Dans ces même régions un article est consacré aux routes des métaux (fer et surtout cuivre) retracées grâce à la technique de la cire perdue (Pays Yoruba et Bénin).

Qui dit commerce dit ville comme le site récemment fouillé de Koumbi-Saleh en Mauritanie.

Le dernier article fait une place aux plantes et matériaux. Il est illustré de magnifiques planches botaniques sur la banane et complété d’une très intéressante carte des échanges de plantes dans le monde (P 159) qui rappelle combien, dans l’histoire, les plantes ont été rapportées et acclimatées d’un continent à l’autre.

Les temps modernes et contemporains

Cette troisième partie s’ouvre sur les routes de l’esclavage depuis les premières arrivées en 1441 sur les côtes portugaises en provenance des côtes mauritaniennes. La carte (p. 167) permet de situer les étapes de la mise en place de la traite atlantique.
Un second article pose la question des effets de la traite sur les cultures africaines entre le XVII et le XIXe siècle. L’analyse des moyens de protection imaginés contre les razzias montre le recours aux génies protecteurs, le rapport au sacré, à la parenté à plaisanterie encore bien vivante au Sénégal Ce fait culturel autorise les moqueries entre personnes n’appartenant pas au même groupe linguistique ou patronymique. Les partenaires ont obligation de se protéger mutuellement sous peine de malheur, par exemple les Sérères et les Diolas sont parents à plaisanterie..
La valorisation des produits de traite est un symbole de pouvoir et des fêtes sont devenues des instruments de validation des trafics négriers comme au Bénin La fête des coutumes du Royaume d’Abomey.

La traite est aussi à l’origine du déplacement d’une expression religieuse spécifique des côtes africaines vers Haïti : le culte vaudou. Comment l’obligation de christianisme faite aux esclaves a pu protéger leurs croyances africaines.
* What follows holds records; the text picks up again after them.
(** What one call of [train] does to the attributes outside the actor and
    the entropy coefficient. *)
Lemma train_frame ag d ag' :
  train ag d = Ok ag' →
  ∃ B ag1 r_opt target_Q,
    Replay.sample_with (replay_buffer ag) (batch_size (cfg ag)) (ind d) = Ok B
    ∧ (if robust (cfg ag)
       then ∃ ro, robust_block ag B d = Ok (ag1, ro) ∧ r_opt = Some ro
       else ag1 = ag ∧ r_opt = None)
    ∧ same_nets ag ag1
    ∧ critic_target ag1 B r_opt d = Ok target_Q
    ∧ cfg ag' = cfg ag ∧ delta ag' = delta ag ∧ tau ag' = tau ag
    ∧ replay_buffer ag' = replay_buffer ag
    ∧ beta ag' = beta ag1 ∧ beta_optimizer ag' = beta_optimizer ag1
    ∧ reward ag' = reward ag1
    ∧ q_critic ag'
      = (opt_step (q_critic_optimizer ag) (q_loss B target_Q) (q_critic ag)).2
    ∧ q_critic_target ag'
      = soft_update (tau ag) (q_critic ag') (q_critic_target ag).
Proof.
  intros (B & ag1 & r_opt & y & ag4 & HB & Hrob & Hy & Hal & ->)%train_inv.
  exists B, ag1, r_opt, y.
  assert (Hsame : same_nets ag ag1).
  { destruct (robust (cfg ag)).
    - destruct Hrob as (ro & Hrb & _).
      by destruct (robust_block_inv _ _ _ _ _ Hrb) as (? & _ & _ & _ & _ & ? & _).
    - destruct Hrob as [-> _]. unfold same_nets. by split_and!. }
  pose proof Hsame as (Hc&Hd&Ht&?&?&?&Hq&Hqo&Hqt&Hrb&?&?&?).
  assert (Hfr : cfg ag4 = cfg ag1 ∧ delta ag4 = delta ag1 ∧ tau ag4 = tau ag1
    ∧ q_critic ag4
      = (opt_step (q_critic_optimizer ag1) (q_loss B y) (q_critic ag1)).2
    ∧ q_critic_target ag4 = q_critic_target ag1
    ∧ beta ag4 = beta ag1 ∧ beta_optimizer ag4 = beta_optimizer ag1
    ∧ reward ag4 = reward ag1 ∧ replay_buffer ag4 = replay_buffer ag1).
  { destruct (adaptive_alpha (cfg ag1)).
    - apply update_alpha_frame in Hal. simpl in Hal. done.
    - subst ag4. simpl. by split_and!. }
  destruct Hfr as (Hc4&Hd4&Ht4&Hq4&Hqt4&Hb4&Hbo4&Hr4&Hrb4).
  unfold update_target. simpl.
  rewrite Hc4, Hd4, Ht4, Hq4, Hqt4, Hb4, Hbo4, Hr4, Hrb4.
  rewrite Hc, Hd, Ht, Hq, Hqo, Hqt, Hrb. by split_and!.
Qed.

(** C1. In robust mode a successful call of [train] draws 50 rewards per
    batch row from the updated reward net, runs the optimizer of [beta]
    exactly 10 times, each time on the loss [- sum_i g_i (exp beta_i)], where
    [g_i (b) = - b * (logsumexp (- R_i / b) - ln 50) - b * delta] is the
    value of [dual_func] on row [i], and regresses the critics on the target
    whose reward term is [g_i (exp beta_i)] at the final [beta], not the
    sampled reward. *)
Theorem robust_dual_reward ag d ag' :
  robust (cfg ag) = true →
  train ag d = Ok ag' →
  ∃ B r_sample log_pi target_Q,
    Replay.sample_with (replay_buffer ag) (batch_size (cfg ag)) (ind d) = Ok B
    ∧ Reward.sample (reward ag') (rtype (cfg ag)) (Replay.b_s B)
        (Replay.b_a B) 50 (eps_sample d) = Ok r_sample
    ∧ Forall (λ row, length row = 50%nat) r_sample
    ∧ (∀ beta i row b,
         r_sample !! i = Some row → beta !! i = Some b →
         dual_func (delta ag) r_sample r_sample (exp <$> beta) !! i
         = Some (- exp b * (logsumexp ((λ x, - x / exp b) <$> row) - ln 50)
                 - exp b * delta ag))
    ∧ (beta_optimizer ag', beta ag')
      = Nat.iter 10
          (λ q, opt_step q.1
                  (λ b, Rsum (Ropp <$> dual_func (delta ag) r_sample r_sample
                                          (exp <$> b)))
                  q.2)
          (beta_optimizer ag, beta ag)
    ∧ (let fw := Actor.forward (actor ag) (Replay.b_s_next B) false true
                   (eps_next d) in
       let tq := Double_Q_Critic.forward (q_critic_target ag)
                   (Replay.b_s_next B) fw.1 in
       fw.2 = Some log_pi
       ∧ target_Q
         = zip_with Rplus
             (dual_func (delta ag) r_sample r_sample (exp <$> beta ag'))
             (zip_with Rmult
                ((λ x : bool, bool_to_R (negb x) * gamma (cfg ag))
                   <$> Replay.b_dw B)
                (zip_with Rminus (zip_with Rmin tq.1 tq.2)
                   (Rmult (alpha ag) <$> log_pi))))
    ∧ q_critic ag'
      = (opt_step (q_critic_optimizer ag) (q_loss B target_Q) (q_critic ag)).2.
Proof.
  intros Hrob Htrain.
  destruct (train_frame _ _ _ Htrain)
    as (B & ag1 & r_opt & y & HB & Hblk & Hsame & Hy
        & Hc & Hd & Ht & Hbuf & Hb & Hbo & Hr & Hq & Hqt).
  rewrite Hrob in Hblk. destruct Hblk as (ro & Hrb & ->).
  destruct (robust_block_inv _ _ _ _ _ Hrb)
    as (r_sample & Hr1 & Hro1 & Hs & Hit & _ & ->).
  destruct (sample_rows _ _ _ _ _ _ _ Hs) as [_ Hrows].
  destruct (critic_target_inv _ _ _ _ _ Hy) as (r_used & log_pi & Hlp & Hru & Hyeq).
  pose proof Hsame as (Hc1&Hd1&Ht1&Hal1&Hac1&_&_&_&Hqt1&_).
  rewrite Hc1, Hrob in Hru. injection Hru as <-.
  rewrite Hc1, Hal1, Hac1, Hqt1 in *.
  exists B, r_sample, log_pi, y. rewrite Hr, Hb, Hbo.
  split_and!; try done.
  intros beta0 i row b Hi Hbi.
  rewrite (dual_func_lookup _ _ 50 _ i row b) by done.
  do 4 f_equal. rewrite INR_IZR_INZ. done.
Qed.

(** C2. A successful call of [train] regresses the critics on the target
    [y] whose entry for a batch row is
    [r_used + (1 - done) * gamma * (min (Q1', Q2') - alpha * log_pi)]:
    the next action and [log_pi] come from the current actor at [s_next],
    [Q1'] and [Q2'] from the target critic, [r_used] is the dual estimate
    of the robust block in robust mode and the sampled reward otherwise;
    a row with [done] set has [y = r_used]. The target enters the critic
    loss as a constant. *)
Theorem critic_target_bellman ag d ag' :
  train ag d = Ok ag' →
  ∃ B ag1 r_used log_pi target_Q,
    Replay.sample_with (replay_buffer ag) (batch_size (cfg ag)) (ind d) = Ok B
    ∧ (if robust (cfg ag) then robust_block ag B d = Ok (ag1, r_used)
       else r_used = Replay.b_r B)
    ∧ (let fw := Actor.forward (actor ag) (Replay.b_s_next B) false true
                   (eps_next d) in
       let tq := Double_Q_Critic.forward (q_critic_target ag)
                   (Replay.b_s_next B) fw.1 in
       fw.2 = Some log_pi
       ∧ ∀ i r dn q1 q2 l,
           r_used !! i = Some r → Replay.b_dw B !! i = Some dn →
           tq.1 !! i = Some q1 → tq.2 !! i = Some q2 →
           log_pi !! i = Some l →
           ∃ y, target_Q !! i = Some y
                ∧ y = r + (1 - bool_to_R dn) * gamma (cfg ag)
                          * (Rmin q1 q2 - alpha ag * l)
                ∧ (dn = true → y = r))
    ∧ q_critic ag'
      = (opt_step (q_critic_optimizer ag) (q_loss B target_Q) (q_critic ag)).2.
Proof.
  intros Htrain.
  destruct (train_frame _ _ _ Htrain)
    as (B & ag1 & r_opt & y & HB & Hblk & Hsame & Hy
        & Hc & Hd & Ht & Hbuf & Hb & Hbo & Hr & Hq & Hqt).
  destruct (critic_target_inv _ _ _ _ _ Hy) as (r_used & log_pi & Hlp & Hru & Hyeq).
  pose proof Hsame as (Hc1&Hd1&Ht1&Hal1&Hac1&_&_&_&Hqt1&_).
  rewrite Hc1, Hal1, Hac1, Hqt1 in *.
  exists B, ag1, r_used, log_pi, y.
  split; [done|]. split; [|split; [|done]].
  - destruct (robust (cfg ag)); [|done].
    destruct Hblk as (ro & Hrb & ->). by injection Hru as <-.
  - cbv zeta. split; [done|].
    intros i r dn q1 q2 l Hi Hdn H1 H2 Hl. rewrite Hyeq.
    by apply bellman_lookup.
Qed.

(** C6. [train] changes the target critic only in its last step: the new
    target is [tau * online + (1 - tau) * target], entry by entry, for the
    critic parameters just updated, and [tau], set to 0.005 by the
    constructor together with the initial copy of the critic, is never
    changed. With the online parameters held fixed, [n] applications of the
    rule bring the Euclidean distance between target and online parameters
    to exactly [(1 - tau)^n] times its initial value, in particular not
    above it. *)
Theorem target_soft_update :
  (∀ ag d ag',
     train ag d = Ok ag' →
     tau ag' = tau ag
     ∧ q_critic_target ag'
       = soft_update (tau ag) (q_critic ag') (q_critic_target ag))
  ∧ (∀ kwargs theta0 phi0 psi0 ag,
       init kwargs theta0 phi0 psi0 = Ok ag →
       tau ag = 0.005 ∧ q_critic_target ag = q_critic ag)
  ∧ (∀ tau online target,
       length (soft_update tau online target) = length target
       ∧ ∀ i p t, online !! i = Some p → target !! i = Some t →
           soft_update tau online target !! i
           = Some (tau * p + (1 - tau) * t))
  ∧ (∀ online target n,
       norm2 (vsub (Nat.iter n (soft_update 0.005 online) target) online)
       = (1 - 0.005) ^ n * norm2 (vsub target online)
       ∧ norm2 (vsub (Nat.iter n (soft_update 0.005 online) target) online)
         <= (1 - 0.005) ^ n * norm2 (vsub target online)).
Proof.
  split_and!.
  - intros ag d ag' Htrain.
    destruct (train_frame _ _ _ Htrain)
      as (B & ag1 & r_opt & y & HB & Hblk & Hsame & Hy
          & Hc & Hd & Ht & Hbuf & Hb & Hbo & Hr & Hq & Hqt).
    done.
  - intros kwargs theta0 phi0 psi0 ag Hinit. unfold init in Hinit.
    apply bind_Ok_inv in Hinit as (dl & _ & Hag).
    apply Ok_inv in Hag as <-. by split.
  - intros tau online target. split.
    + apply RealFacts.soft_update_length.
    + apply RealFacts.soft_update_lookup.
  - intros online target n.
    rewrite RealFacts.soft_update_iter_norm by lra. split; [done|lra].
Qed.

(** In robust mode an exception of the computation of [delta] aborts the
    constructor. *)
Lemma init_aborts kwargs theta0 phi0 psi0 e :
  robust kwargs = true →
  compute_delta (Agent.train_std kwargs) (Agent.eval_std kwargs) = Raise e →
  init kwargs theta0 phi0 psi0 = Raise e.
Proof. intros Hrob Hraise. unfold init. by rewrite Hrob, Hraise. Qed.

(** The constructor in robust mode is the computation of [delta] followed
    by the construction of the attributes. *)
Lemma init_robust kwargs theta0 phi0 psi0 :
  robust kwargs = true →
  ∀ x, compute_delta (Agent.train_std kwargs) (Agent.eval_std kwargs) = Ok x →
  ∃ ag, init kwargs theta0 phi0 psi0 = Ok ag ∧ delta ag = x.
Proof.
  intros Hrob x Hx. unfold init. rewrite Hrob, Hx.
  eexists. split; reflexivity.
Qed.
Les routes religieuses sont aussi celles de la chrétienté depuis le temps des patriarches, le temps de la séparation des Eglises copte et éthiopienne avec le développement de l’Islam avant que les Portugais puis les autres puissances coloniales ne cherchent à christianiser le continentCarte p. 187.
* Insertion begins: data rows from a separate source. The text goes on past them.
(** C10. For every record emitted by any revision, what follows the last
    ['-'] of its [source_id] is a non-empty string of digits, and it is the
    order number under which the row it comes from was entered in the
    deduplication set. *)
Theorem order_component_nonempty_digits (rows : list row) (r : ShipmentRecord) :
  r ∈ RevA.formatCannonHillData rows \/ r ∈ RevB.formatCannonHillData rows ->
  afterLastHyphen (source_id r) <> []
  /\ forallb is_digit (afterLastHyphen (source_id r)) = true
  /\ (exists store, source_id r = store ++ js "-" ++ afterLastHyphen (source_id r))
  /\ exists item,
       item ∈ rows
       /\ ((r ∈ RevA.formatCannonHillData rows
            /\ (item, afterLastHyphen (source_id r)) ∈ firstOccurrences orderNumberA [] rows)
           \/ (r ∈ RevB.formatCannonHillData rows
               /\ (item, afterLastHyphen (source_id r)) ∈ firstOccurrences orderNumberB [] rows)).
Proof.
  intros [Hr|Hr].
  - destruct (emittedA _ _ Hr) as (item & n & Hin & ->).
    destruct (firstOccurrences_elem _ _ _ _ _ Hin) as (Hrow & Hn & _).
    rewrite (orderComponent_mk orderNumberA RevA.shipmentRecord
               orderNumberA_digits source_id_A item n Hn).
    destruct (proj1 (all_digits_spec n) (orderNumberA_digits _ _ Hn)) as [Hne Hd].
    repeat split; try done.
    + destruct (source_id_A item n) as [store Hs]. eauto.
    + exists item. split; [done|]. by left.
  - destruct (emittedB _ _ Hr) as (item & n & Hin & ->).
    destruct (firstOccurrences_elem _ _ _ _ _ Hin) as (Hrow & Hn & _).
    rewrite (orderComponent_mk orderNumberB RevB.shipmentRecord
               orderNumberB_digits source_id_B item n Hn).
    destruct (proj1 (all_digits_spec n) (orderNumberB_digits _ _ Hn)) as [Hne Hd].
    repeat split; try done.
    + destruct (source_id_B item n) as [store Hs]. eauto.
    + exists item. split; [done|]. by right.
Qed.

(** ** The fields of an emitted record *)

Lemma map_lookup {A B} (f : A -> B) (l : list A) (i : nat) :
  List.map f l !! i = f <$> (l !! i).
Proof. revert i. induction l as [|x l IH]; intros [|i]; simpl; auto. Qed.

Lemma shipmentMethodMap_lookup code :
  shipmentMethodMap !! code =
    if bool_decide (code = js "G") then Some (js "Ground")
    else if bool_decide (code = js "3RD") then Some (js "3 Day Select")
    else if bool_decide (code = js "2ND") then Some (js "2nd Day Air")
    else None.
Proof.
  unfold shipmentMethodMap. simpl list_to_map.
  rewrite !lookup_insert, lookup_empty.
  repeat (case_decide; [subst code; by vm_compute|]).
  by rewrite !bool_decide_eq_false_2 by done.
Qed.

Lemma storeIdMap_lookup customer :
  storeIdMap !! customer =
    if bool_decide (customer = js "RTSCS") then Some (js "68125")
    else if bool_decide (customer = js "RTFMS") then Some (js "118741")
    else if bool_decide (customer = js "HERO") then Some (js "14077")
    else None.
Proof.
  unfold storeIdMap. simpl list_to_map.
  rewrite !lookup_insert, lookup_empty.
  repeat (case_decide; [subst customer; by vm_compute|]).
  by rewrite !bool_decide_eq_false_2 by done.
Qed.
Les villes ont connu une évolution au cours de la période contemporaine de la ville « créole » à la ville coloniale, du comptoir marchand cosmopolite au lieu du gouvernement colonial (administration, firmes coloniales) comme le montre l’exemple de Bamako.
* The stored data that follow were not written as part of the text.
Definition no_risk : Analysis := {| risk_contribution := 0; factors := [] |}.

(** [risk_contribution += c; factors.append(f)] *)
Definition fire (c : Q) (f : Factor) (a : Analysis) : Analysis :=
  {| risk_contribution := risk_contribution a + c;
     factors := factors a ++ [f] |}.

Definition fire_if (b : bool) (c : Q) (f : Factor) (a : Analysis) : Analysis :=
  if b then fire c f a else a.

Record Recommendation : Type := mkRecommendation {
  action : Action;
  confidence : Level;
  reasoning : string;
  risk_level : Level;
  primary_concerns : list Factor
}.

Record RiskAnalysisResult : Type := mkResult {
  risk_score : Q;
  risk_factors : list Factor;
  user_analysis : Analysis;
  amount_analysis : Analysis;
  temporal_analysis : Analysis;
  location_analysis : Analysis;
  merchant_analysis : Analysis;
  recommendation : Recommendation
}.

Definition user_history (historical_data : list Transaction) (user : string)
    : list Transaction :=
  List.filter (fun h => String.eqb (user_id h) user) historical_data.

(** [Series.max()] of a non-empty series of timestamps. *)
Definition max_timestamp (first : Z) (rest : list Z) : Z :=
  fold_left Z.max rest first.

Fixpoint insert_Z (x : Z) (l : list Z) : list Z :=
  match l with
  | [] => [x]
  | y :: l' => if (x <=? y)%Z then x :: l else y :: insert_Z x l'
  end.

(** The dates of [groupby(timestamp.dt.date)]: distinct and ascending. *)
Definition dates (txs : list Transaction) : list Z :=
  unique_by Z.eqb (fold_right insert_Z [] (map (fun h => Clock.date (timestamp h)) txs)).

(** [groupby(date)['amount'].sum()] *)
Definition daily_sums (txs : list Transaction) : list Q :=
  map (fun d => Qsum (map amount
                        (List.filter (fun h => (Clock.date (timestamp h) =? d)%Z) txs)))
      (dates txs).

Definition _analyze_user_behavior (transaction : Transaction)
    (historical_data : list Transaction) : Analysis :=
  let user_transactions := user_history historical_data (user_id transaction) in
  match user_transactions with
  | [] => fire 0.3 NewUser no_risk
  | first :: rest =>
      let a := no_risk in
      let avg_amount := mean (map amount user_transactions) in
      let var_amount := variance (map amount user_transactions) in
      let a :=
        if xgt var_amount (XNum 0) then
          let z_sq := z_score_sq (amount transaction) avg_amount var_amount in
          if xgt z_sq (XNum 9) then fire 0.25 (AmountHighlyUnusual z_sq) a
          else if xgt z_sq (XNum 4) then fire 0.15 (AmountSomewhatUnusual z_sq) a
          else a
        else a in
      let last_transaction :=
        max_timestamp (timestamp first) (map timestamp rest) in
      let time_since_last := (timestamp transaction - last_transaction)%Z in
      let a := fire_if (time_since_last <? 5 * Clock.minute_s)%Z
                       0.2 VeryRecentTransaction a in
      let recent_transactions :=
        List.filter (fun h => (timestamp h >? timestamp transaction - Clock.day_s)%Z)
               user_transactions in
      if (0 <? length recent_transactions)%nat then
        let daily_spending :=
          Qsum (map amount recent_transactions) + amount transaction in
        let avg_daily_spending := mean (daily_sums user_transactions) in
        fire_if (xgt (XNum daily_spending) (xmul avg_daily_spending (XNum 3)))
                0.2 DailySpendingAboveAverage a
      else a
  end.

Fixpoint insert_Q (x : Q) (l : list Q) : list Q :=
  match l with
  | [] => [x]
  | y :: l' => if Qle_bool x y then x :: l else y :: insert_Q x l'
  end.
Des cartes font le point sur les évolutions à la période contemporaine (p 198-199) : la présence européenne en 1895 et les révoltes, les empires en 1914, l’évolution de 1919 à 1935.

La période coloniale marque l’espace par le développement de nouveaux moyens de déplacement et de transport : de nouvelles routes en direction des métropoles. Le port devient un lieu de circulation des marchandises, des hommes et des culturesCarte des chemins de fer et sites miniers p. 208. Les conditions de construction de ces nouvelles infrastructures sont évoquées. L’article consacré au travail dans les colonies portugaises complète cette dimension à travers l’exemple de la traite déguisée en salariat dans la culture du cacao.

Trois courts articles traitent de l’Afrique d’aujourd’hui : Johannesburg, une ville qui peut paraître le symbole même de la ville africaine moderne, l’art populaire éthiopien et les représentations de Mamy Wata Esprit de l’eau, parfois décrit comme une sirène, mi-femme mi-poisson, ou d’une belle femme tenant un serpent, elle est parfois perçue comme une métaphore des conditions africaines modernes.

Un dernier article conclut l’ouvrage sur la circulation des objets et expressions artistiques et sur l’émergence d’un art africain contemporain.